En la investigación del agente causal de cualquier epidemia masiva la epidemiología suele desempeñar un papel importante. Es de resaltar que, siendo las autoridades sanitarias del momento conocidos especialistas en salud pública, no ejercieran el liderazgo del Sistema Sanitario, lo que supuso una proliferación de francotiradores que aumentaron el desconcierto y dificultaron el progreso de las investigaciones. En lugar de aglutinar equipos y concentrar esfuerzos se produjo una desbandada a la búsqueda del agente causal, y quién sabe si de la fama, del poder o del reconocimiento.

Resultaba llamativo que según la proximidad al ministro (científica, afectiva, administrativa, etc.) se aceptaran o rechazaran hipótesis. O que se suponga que a un ministro ­del que no constan especiales conocimientos de Medicina y menos de Microbiología­ se le pudiera ocurrir lo del "bichito que si se cae se mata". Y, desde luego, que los problemas del ámbito de la salud pública, a pesar de su marginalidad en el sistema sanitario, sean capaces de arruinar una carrera política.

No queremos dejar de lado la evocación de la Asamblea de la flamante Sociedad Española de Epidemiología celebrada en Valladolid en el otoño de 1981, y en la que el abordaje de la epidemia fue objeto de cuitas y subterfugios, más allá del debate técnico y profesional, limitado a una simple comunicación en una recóndita sala.

Colofón

Queremos advertir explícitamente que estas consideraciones no tienen pretensión de exhaustividad, ni menos aún carácter de conclusión alguna. Se trata, simplemente, de rescatar de la memoria, a riesgo de distorsionarlos, recuerdos que han aflorado estimulados por la iniciativa de la Revista Española de Administración Sanitaria y el foro de debate.

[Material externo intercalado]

(** The buffer after the read, with what is to be known of it. *)
Ltac after_read Hb Hd :=
  rewrite (mem_bind_Go _ _ _ _ _ (read_buf _ _ Hb Hd));
  let Ho := fresh "Ho" in let Hk := fresh "Hk" in
  pose proof (overlay_buf_ok _ _ Hb Hd) as Ho;
  match type of Ho with
  | buf_ok (overlay (take MAXBUFLEN ?d) ?b) =>
      assert (Hk : (length (take MAXBUFLEN d) ≤ MAXBUFLEN)%nat) by (rewrite length_take; lia);
      revert Hk Ho; generalize (length (take MAXBUFLEN d)), (overlay (take MAXBUFLEN d) b);
      clear b Hb d Hd; intros k buf Hk Hb
  end.

Lemma mem_nr_output_ok d ck e buf :
  buf_ok buf → bytes_ok d →
  mem_nr_output d ck e buf
  = let '(buf', e', (ip, pkt)) := nr_output_step d ck buf e in Go (e', [Udp ip pkt], buf').
Proof.
  intros Hb Hd. unfold mem_nr_output, nr_output_step. after_read Hb Hd.
  destruct (load_header_members buf Hb) as (_ & H2 & _).
  rewrite (mem_bind_Go _ _ _ _ _ H2). unfold hdr_destNID.
  destruct (getCMEntry _ ck e) as [[e' f] ip].
  by rewrite (mem_bind_Go _ _ _ _ _ (mem_sendto_ok ip k buf Hb Hk)).
Qed.

Lemma mem_nr_output_gw_ok src d ck now e rt buf :
  buf_ok buf → bytes_ok d →
  mem_nr_output_gw src d ck now e rt buf
  = let '(buf', e', rt', (ip, pkt)) := nr_output_gw_step src d ck now buf e rt in
    Go (e', rt', [Udp ip pkt], buf').
Proof.
  intros Hb Hd. unfold mem_nr_output_gw, nr_output_gw_step. after_read Hb Hd.
  destruct (load_header_members buf Hb) as (_ & H2 & _).
  rewrite (mem_bind_Go _ _ _ _ _ H2). unfold hdr_destNID.
  destruct src.
  - destruct (getCMEntry _ ck e) as [[e' f] ip]. destruct (f =? 0).
    + rewrite (mem_bind_Go _ _ _ _ _ H2). destruct (getRTEntry _ now rt) as [[rt' f'] ip'].
      by rewrite (mem_bind_Go _ _ _ _ _ (mem_sendto_ok ip' k buf Hb Hk)).
    + by rewrite (mem_bind_Go _ _ _ _ _ (mem_sendto_ok ip k buf Hb Hk)).
  - destruct (getRTEntry _ now rt) as [[rt' f'] ip'].
    by rewrite (mem_bind_Go _ _ _ _ _ (mem_sendto_ok ip' k buf Hb Hk)).
Qed.

Lemma mem_core_route_ok k now now1 now2 rt reg dht buf :
  buf_ok buf → (k ≤ MAXBUFLEN)%nat →
  mem_core_route k now now1 now2 rt reg dht buf
  = let '(rt', dht', ip) :=
      core_route (hdr_destNID buf) (hdr_destNIDgw buf) now now1 now2 rt reg dht in
    Go (rt', dht', match ip with Some ip => [Udp ip (take k buf)] | None => [] end, buf).
Proof.
  intros Hb Hk. unfold mem_core_route, core_route.
  destruct (load_header_members buf Hb) as (_ & H2 & _ & H4 & _).
  rewrite (mem_bind_Go _ _ _ _ _ H2). unfold hdr_destNID, hdr_destNIDgw.
  destruct (getRTEntry _ now rt) as [[rt' f] ip]. destruct (f =? 0);
    [|by rewrite (mem_bind_Go _ _ _ _ _ (mem_sendto_ok _ k buf Hb Hk))].
  rewrite (mem_bind_Go _ _ _ _ _ H2). destruct (getRegistry _ reg) as [f' ip'].
  destruct (f' =? 0); [|by rewrite (mem_bind_Go _ _ _ _ _ (mem_sendto_ok _ k buf Hb Hk))].
  rewrite (mem_bind_Go _ _ _ _ _ H4).
  destruct (getDHTEntry _ now1 now2 dht) as [[dht' f''] [ip''|]]; destruct (f'' =? 0); try done.
  by rewrite (mem_bind_Go _ _ _ _ _ (mem_sendto_ok _ k buf Hb Hk)).
Qed.

Lemma mem_nr_output_core_ok src d ck now now1 now2 e rt reg dht buf :
  buf_ok buf → bytes_ok d →
  mem_nr_output_core src d ck now now1 now2 e rt reg dht buf
  = let '(buf', e', rt', dht', out) :=
      nr_output_core_step src d ck now now1 now2 buf e rt reg dht in
    Go (e', (rt', dht', match out with Some (ip, pkt) => [Udp ip pkt] | None => [] end), buf').
Proof.
  intros Hb Hd. unfold mem_nr_output_core, nr_output_core_step. after_read Hb Hd.
  destruct (load_header_members buf Hb) as (_ & H2 & _).
  pose proof (mem_core_route_ok k now now1 now2 rt reg dht buf Hb Hk) as Hr.
  destruct (core_route _ _ now now1 now2 rt reg dht) as [[rt' dht'] ip'] eqn:Er.
  destruct src; [rewrite (mem_bind_Go _ _ _ _ _ H2); unfold hdr_destNID at 1;
    destruct (getCMEntry _ ck e) as [[e' f] ip]; destruct (f =? 0)|].
  - rewrite (mem_bind_Go _ _ _ _ _ Hr). cbn [fst snd]. by destruct ip'.
  - by rewrite (mem_bind_Go _ _ _ _ _ (mem_sendto_ok ip k buf Hb Hk)).
  - rewrite (mem_bind_Go _ _ _ _ _ Hr). cbn [fst snd]. by destruct ip'.
Qed.

(** What [write (fd, buf, recv_bytes)] sends. *)
Definition written (buf : list Z) (n : Z) : option (list Z) :=
  if n <? 0 then None else Some (take (Z.to_nat n) buf).

Lemma opt_write_written buf n c : opt_write (written buf n) c = chan_write_len buf n c.
Proof. unfold written, chan_write_len. by destruct (n <? 0). Qed.

Lemma mem_recvfrom_ok r l :
  nri_ok l → recv_ok r →
  mem_recvfrom r (nri_addr l) (nri_buf l)
  = Go ((recvfrom r l).1, nri_addr (recvfrom r l).2, nri_buf (recvfrom r l).2)
  ∧ ((recvfrom r l).1 ≤ Z.of_nat MAXBUFLEN).
Proof.
  intros [Hb Ha] Hr. destruct r as [from d|]; [|done]. destruct Hr as [_ Hd].
  unfold mem_recvfrom, recvfrom. rewrite (mem_bind_Go _ _ _ _ _ (read_buf d _ Hb Hd)).
  split; [done|]. cbn [fst]. rewrite length_take. lia.
Qed.

Lemma mem_nr_input_ok nid r now l cm :
  nri_ok l → recv_ok r →
  mem_nr_input nid r now (nri_addr l) cm (nri_buf l)
  = let '(n, l) := recvfrom r l in
    let w := written (nri_buf l) n in
    if decide (hdr_destNID (nri_buf l) = nid) then
      Go (nri_addr l, newCMEntry (nh_srcNID (header_of (nri_buf l))) (nri_addr l) now cm, w, None,
          nri_buf l)
    else Go (nri_addr l, cm, None, w, nri_buf l).
Proof.
  intros Hl Hr. destruct (mem_recvfrom_ok r l Hl Hr) as [E Hn].
  destruct (recvfrom_ok r l Hl Hr) as [Hb _].
  unfold mem_nr_input. rewrite (mem_bind_Go _ _ _ _ _ E).
  destruct (recvfrom r l) as [n l']. cbn [fst snd] in *.
  destruct (load_header_members _ Hb) as (H1 & H2 & _).
  assert (Hw : sys_write 0 n (nri_buf l') = Go (written (nri_buf l') n, nri_buf l')).
  { rewrite sys_write_in by (rewrite (proj1 Hb); lia). unfold slice. by rewrite drop_0. }
  rewrite (mem_bind_Go _ _ _ _ _ H2). unfold hdr_destNID. case_decide.
  - rewrite (mem_bind_Go _ _ _ _ _ H1). by rewrite (mem_bind_Go _ _ _ _ _ Hw).
  - by rewrite (mem_bind_Go _ _ _ _ _ Hw).
Qed.

(** ** Messages *)

Lemma read_message d m :
  bytes_ok d → msg_ok m →
  ∃ k, sys_read d 0 nmsg_len (msg_bytes m) = Go (k, msg_bytes (read_msg d m)).
Proof.
  intros Hd Hm. exists (length (take nmsg_len d)).
  pose proof (length_msg_bytes m Hm) as Hl.
  assert (Ho : length (overlay (take nmsg_len d) (msg_bytes m)) = nmsg_len)
    by (rewrite length_overlay; rewrite ?length_take; lia).
  rewrite sys_read_in by (rewrite Hl, length_take; lia).
  rewrite <-overlay_splice. unfold read_msg.
  rewrite msg_bytes_of; [|by rewrite Ho|auto with nid].
  by rewrite (take_ge (overlay _ _)) by (rewrite Ho; lia).
Qed.

Lemma msg_bytes_self m : msg_ok m → msg_of (msg_bytes m) = m.
Proof. apply msg_of_self. Qed.

(** The object of a message alone, with its end. *)
Lemma msg_object m : msg_bytes m = msg_bytes m ++ [].
Proof. by rewrite app_nil_r. Qed.

Lemma write_message m :
  msg_ok m → mem_write_msg (msg_bytes m) = Go (Some (msg_bytes m), msg_bytes m).
Proof.
  intros Hm. pose proof (length_msg_bytes m Hm) as Hl. unfold mem_write_msg.
  rewrite sys_write_in by (rewrite Hl, Nat2Z.id; lia). rewrite Nat2Z.id.
  change (Z.of_nat nmsg_len <? 0) with false. cbv iota.
  by rewrite <-Hl, slice_all.
Qed.

Lemma load_msg_members m :
  msg_ok m →
  load_int at_type (msg_bytes m) = Go (nm_type m, msg_bytes m)
  ∧ load at_srcNIDgw 16 (msg_bytes m) = Go (nm_srcNIDgw m, msg_bytes m)
  ∧ load at_nid 16 (msg_bytes m) = Go (nm_nid m, msg_bytes m)
  ∧ load_int at_ip (msg_bytes m) = Go (nm_ip m, msg_bytes m).
Proof.
  intros Hm. rewrite (msg_object m). sizes. flat.
  split_and!; accesses; try done; by rewrite le_val_bytes4.
Qed.

(** One assignment. *)
Lemma store_msg_type z m :
  msg_ok m → store_int at_type z (msg_bytes m) = Go ((), msg_bytes (m <| nm_type := z |>)).
Proof. intros. rewrite (msg_object m), (msg_object (_ <| _ := _ |>)). sizes. flat. by accesses. Qed.

Lemma store_msg_srcNID x m :
  nid_ok x → msg_ok m → store at_srcNID x (msg_bytes m) = Go ((), msg_bytes (m <| nm_srcNID := x |>)).
Proof. intros. rewrite (msg_object m), (msg_object (_ <| _ := _ |>)). sizes. flat. by accesses. Qed.

Lemma store_msg_destNID x m :
  nid_ok x → msg_ok m → store at_destNID x (msg_bytes m) = Go ((), msg_bytes (m <| nm_destNID := x |>)).
Proof. intros. rewrite (msg_object m), (msg_object (_ <| _ := _ |>)). sizes. flat. by accesses. Qed.

Lemma store_msg_srcNIDgw x m :
  nid_ok x → msg_ok m →
  store at_srcNIDgw x (msg_bytes m) = Go ((), msg_bytes (m <| nm_srcNIDgw := x |>)).
Proof. intros. rewrite (msg_object m), (msg_object (_ <| _ := _ |>)). sizes. flat. by accesses. Qed.

Lemma store_msg_destNIDgw x m :
  nid_ok x → msg_ok m →
  store at_destNIDgw x (msg_bytes m) = Go ((), msg_bytes (m <| nm_destNIDgw := x |>)).
Proof. intros. rewrite (msg_object m), (msg_object (_ <| _ := _ |>)). sizes. flat. by accesses. Qed.

Lemma store_msg_nid x m :
  nid_ok x → msg_ok m → store at_nid x (msg_bytes m) = Go ((), msg_bytes (m <| nm_nid := x |>)).
Proof. intros. rewrite (msg_object m), (msg_object (_ <| _ := _ |>)). sizes. flat. by accesses. Qed.

Lemma store_msg_ip z m :
  msg_ok m → store_int at_ip z (msg_bytes m) = Go ((), msg_bytes (m <| nm_ip := z |>)).
Proof. intros. rewrite (msg_object m), (msg_object (_ <| _ := _ |>)). sizes. flat. by accesses. Qed.

Ltac mstep H := rewrite (mem_bind_Go _ _ _ _ _ H).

Por eso acabamos remarcando que una vez dirigidas las sospechas hacia el aceite, en ningún momento -que sepamos- se correlacionó el aceite requisado o canjeado con los estudios epidemiológicos realizados, lo que hubiera proporcionado unas muestras valiosísimas para la investigación toxicológica, e incluso para la judicial, y que la encuesta que desde los órganos oficiales de salud pública se diseñó para pasar a los afectados y para rellenar en función de las historias clínicas, al querer ser exhaustiva, resultó inoperante.

Felizmente, no parece que en estos momentos pudiera repetirse una situación parecida. La sociedad española ha cambiado mucho en estos 25 años y el sistema sanitario también, aunque los dispositivos de salud pública sigan conservando un carácter marginal, tanto porque suponen apenas entre el 1 y el 2% de los gastos sanitarios públicos, como porque sus actividades siguen siendo paralelas a la del conjunto de los servicios sanitarios, con los que, de acuerdo con el postulado de Euclides confluyen en el infinito.


En memoria de Sir Richard Doll, por las lecciones de compromiso sanitario y también de José María Francia que, puesto que tenía que ser algo muy gordo, buscaba la causa con prismáticos.